My father followed in the footsteps of his father and came to the United States in the 1960s to work in agriculture. Yet, in the 1980s the course of my father’s life took a turn. My grandfather and uncle told him about the construction industry. They said it was better pay than agriculture, had better benefits and could allow him to build a career. Construction is not easy work, but having a career was attractive to him, and he decided to go for it. This turned out to be a huge game changer for him.
My father became a construction laborer and a member of Laborers (LIUNA) Local 652. In his work, my father digs footings, pours and smooths cement, erects retaining walls and carries lumber or bricks to build walls and many other things. This is highly skilled work. It requires him to calculate accurate measurements to order materials and use meticulous attention to detail to execute each project.
For me, as a child, my early memories of the union hall were of a place where my family and close relatives had weddings and quinceañeras. The live conjuntos and bandas and delicious Mexican food and aguas frescas were my first impressions of what a union was. Later, I began to understand more about what this really meant to me and my family.

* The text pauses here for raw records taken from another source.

(** * Validated models of qiskit: schema binding, (de)serialization hooks
      and polymorphic field selection

    Shallow embedding of [qiskit/validation/base.py] and
    [qiskit/models/base.py].

    Python dictionaries and instance [__dict__]s are finite maps with string
    keys ([gmap string value]): dictionary equality in Python ignores
    insertion order, and so does equality of [gmap]s.  Exceptions are values
    of the type [exn], and a call that may raise returns a [result].

    Values are the simple types [from_dict] is given, and model instances;
    functions and schema objects as attribute values are outside the model.
    What [getattr] can return beyond them, the class of an object, is kept
    apart in [out_value].  Model classes are direct subclasses of [BaseModel]
    with an empty body, as in [test/python/test_models.py], and are called
    with keyword arguments only, as [make_model] calls them. *)

From stdpp Require Import gmap strings list fin_maps pretty.
From Stdlib Require Import ZArith.

#[local] Set Warnings "-register-all".
#[local] Open Scope string_scope.

(** ** Python values *)

(** A class that can stand in [model_cls]: the default [SimpleNamespace] or a
    user model class, named. *)
Inductive model_ref : Type :=
| SimpleNamespace
| Model (name : string).

#[global] Instance model_ref_eq_dec : EqDecision model_ref.
Proof. solve_decision. Defined.

(** A schema class: the root of the module ([BaseSchema] in
    [validation/base.py], [ModelSchema] in [models/base.py]) or a named
    subclass of a schema class. *)
Inductive schema_cls : Type :=
| Root
| Subclass (name : string) (parent : schema_cls).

My father’s union health care plan meant that my family was able to get affordable prescription coverage. When my mother discovered she had breast cancer and went through all her treatment, she had coverage. Because of my parents’ hard work and sacrifice, and my father’s laborer salary, they were able to purchase a modest home in Tustin, Calif. And now, after 25 years of hard work and dedication, my father will soon be able to retire with a decent pension plan. This hugely differs from my grandfather’s experience—when he worked in agriculture, he did not receive health benefits or have access to a pension plan.
My parents had always encouraged me to go to college, saying that it would create better opportunities for my future, but I didn’t know exactly what that meant. I had always struggled in school and never thought college would be for me. The summer before graduating high school, my dad told me that if I didn’t go to school, I should go to work with him to see what it was like. I spent the summer working with my dad in construction and it was seriously hard work. Measuring the right amount of water, mixing the cement and then pushing the full wheelbarrow of fresh cement was enough to wear me out. After that, I reconsidered my options. I decided to try my luck at a community college, Santiago Canyon College.

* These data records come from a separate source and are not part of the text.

(** The entries on the two sides of the landing point of [Cursor.Seek],
    against the pivot. *)
Lemma above_landing (pivot : bytes) (es : list (bytes * slice))
  (i m : nat) (e e' : bytes * slice) :
  sorted es = true ->
  nth_error es i = Some e -> Compare (fst e) pivot = Gt ->
  nth_error es m = Some e' -> i <= m ->
  Compare (fst e') pivot = Gt.
Proof.
  intros Hs Hi Hgt Hm Him.
  destruct (Nat.eq_dec i m) as [->|Hne].
  - congruence.
  - assert (L : Compare (fst e) (fst e') = Lt)
      by (apply (sorted_nth es Hs (i := i) (j := m)); auto; lia).
    apply Compare_lt_gt.
    apply (Compare_lt_trans pivot (fst e) (fst e')); auto.
    now apply Compare_gt_lt.
Qed.

(** C1, as the code has it. On a store whose bucket satisfies the
    invariant and whose context is live, Seek on a reverse iterator
    returns without error, and
    - with an empty pivot the iterator is on the last entry of the store;
    - with a pivot that some key of the store is greater than or equal
      to, the iterator is on the entry with the greatest key not above
      the pivot when there is such a key, and invalid when every key is
      above the pivot;
    - with a pivot above every key of the store, the iterator is
      invalid, whatever the store holds. *)
Theorem Seek_reverse (s : Store) (t : Tx) (pivot : bytes) :
  sorted (contents s t) = true ->
  ctx_Err (ctx s) = None ->
  exists it',
    Seek (reverse_iterator s) pivot t = Some it' /\
    Err it' = None /\
    (pivot = [] -> Item it' = last_entry (contents s t)) /\
    (pivot <> [] ->
     (exists e, In e (contents s t) /\ bytes_le pivot (fst e)) ->
     ((exists e, In e (contents s t) /\ bytes_le (fst e) pivot) ->
      exists e, Item it' = Some e /\ greatest_le (contents s t) pivot e) /\
     ((forall e, In e (contents s t) -> ~ bytes_le (fst e) pivot) ->
      Valid it' = false)) /\
    (pivot <> [] ->
     (forall e, In e (contents s t) -> bytes_lt (fst e) pivot) ->
     Valid it' = false).
Proof.
  intros Hs Hl.
  unfold Seek, reverse_iterator, Iterator; cbn -[prev_while_greater seek_fuel].
  rewrite Hl.
  destruct pivot as [|p pivot]; cbn -[prev_while_greater seek_fuel].
  { (* empty pivot: Last *)
    unfold Last, NewCursor; simpl. fold (contents s t).
    unfold last_entry.
    destruct (contents s t) as [|e es] eqn:E; simpl.
    - eexists. split; [reflexivity|]. repeat split; intros; congruence.
    - eexists. split; [reflexivity|]. repeat split; intros; congruence. }
  set (pv := p :: pivot).
  unfold bolt.Seek, NewCursor; cbn -[prev_while_greater seek_fuel].
  fold (contents s t).
  destruct (first_ge_spec pv (contents s t)) as [Hbefore Hat].
  set (i := first_ge pv (contents s t)) in *.
  destruct (nth_error (contents s t) i) as [e|] eqn:Ei.
  2:{ (* no key at or above the pivot *)
    eexists. split; [reflexivity|]. split; [reflexivity|].
    split; [discriminate|].
    assert (Hall : forall e, In e (contents s t) -> Compare (fst e) pv = Lt).
    { intros e He. apply In_nth_error in He as [m Hm].
      apply (Hbefore m e); auto. rewrite Hat.
      apply nth_error_Some. congruence. }
    split; [|reflexivity].
    intros _ [e [He Hle]]. exfalso. apply Hle.
    apply Compare_lt_gt. auto. }
  destruct (Compare (fst e) pv) eqn:Ecmp; [|congruence|].
  - (* the pivot is a key of the store *)
    rewrite loop_stop by (simpl; destruct e; simpl in *; congruence).
    eexists. split; [reflexivity|]. split; [reflexivity|].
    split; [discriminate|].
    assert (Hin : In e (contents s t)) by (eapply nth_error_In; eauto).
    split.
    + intros _ _. split.
      * intros _. exists e. split; [reflexivity|].
        split; [assumption|]. split; [unfold bytes_le; congruence|].
        intros e' _ Hle. apply Compare_eq in Ecmp. now rewrite Ecmp.
      * intros Hnone. exfalso. apply (Hnone e Hin). unfold bytes_le. congruence.
    + intros _ Hall. specialize (Hall e Hin). unfold bytes_lt in Hall. congruence.
  - (* the landing key is above the pivot: one step back *)
    unfold seek_fuel; cbn -[prev_while_greater]. fold (contents s t).
    rewrite loop_step by (destruct e; simpl in *; congruence).
    unfold Prev; simpl. fold (contents s t).
    assert (Hin : In e (contents s t)) by (eapply nth_error_In; eauto).
    destruct i as [|j] eqn:Eidx; simpl.
    + (* it was the first key: every key is above the pivot *)
      rewrite loop_stop by (simpl; discriminate).
      eexists. split; [reflexivity|]. split; [reflexivity|].
      split; [discriminate|].
      split; [|reflexivity].
      intros _ _. split; [|reflexivity].
      intros [e' [He' Hle]]. exfalso. apply Hle.
      apply In_nth_error in He' as [m Hm].
      apply (@above_landing pv (contents s t) 0 m e e'); auto. lia.
    + (* the key before is the greatest one not above the pivot *)
      destruct (nth_error (contents s t) j) as [ej|] eqn:Ej.
      2:{ exfalso. apply nth_error_None in Ej.
          assert (S j < List.length (contents s t))
            by (apply nth_error_Some; congruence). lia. }
      assert (Hj : Compare (fst ej) pv = Lt) by (apply (Hbefore j ej); auto).
      assert (Hinj : In ej (contents s t)) by (eapply nth_error_In; eauto).
      rewrite loop_stop by (destruct ej; simpl in *; congruence).
      eexists. split; [reflexivity|]. split; [reflexivity|].
      split; [discriminate|].
      split.
      * intros _ _. split.
        -- intros _. exists ej. split; [reflexivity|].
           split; [assumption|]. split; [unfold bytes_le; congruence|].
           intros e' He' Hle. unfold bytes_le.
           apply In_nth_error in He' as [m Hm].
           destruct (Nat.lt_trichotomy m j) as [Hlt|[->|Hgt]].
           ++ rewrite (sorted_nth (contents s t) Hs Hlt Hm Ej). discriminate.
           ++ assert (e' = ej) by congruence. subst. rewrite Compare_refl.
              discriminate.
           ++ exfalso. apply Hle.
              apply (@above_landing pv (contents s t) (S j) m e e'); auto.
        -- intros Hnone. exfalso. apply (Hnone ej Hinj).
           unfold bytes_le. congruence.
      * intros _ Hall. specialize (Hall e Hin). unfold bytes_lt in Hall.
        congruence.
Qed.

The Laborers union granted me my first college scholarship, a spark of hope at a time when I was undecided on a major and wasn’t clear where I wanted to go in life. In the end, it took three years to complete my general education requirements while working as a part-time security guard and commuting to school. I then applied to UCLA. When I first received my letter of acceptance in the mail, I felt incredible.
It’s been a generational struggle, from the backbreaking work in the agricultural fields my grandfather endured to my father’s hard work in construction. I am proud of where I come from, and this is what I felt when I received my diploma this year. I owe all the opportunities available to me to my family’s sacrifice and hard work.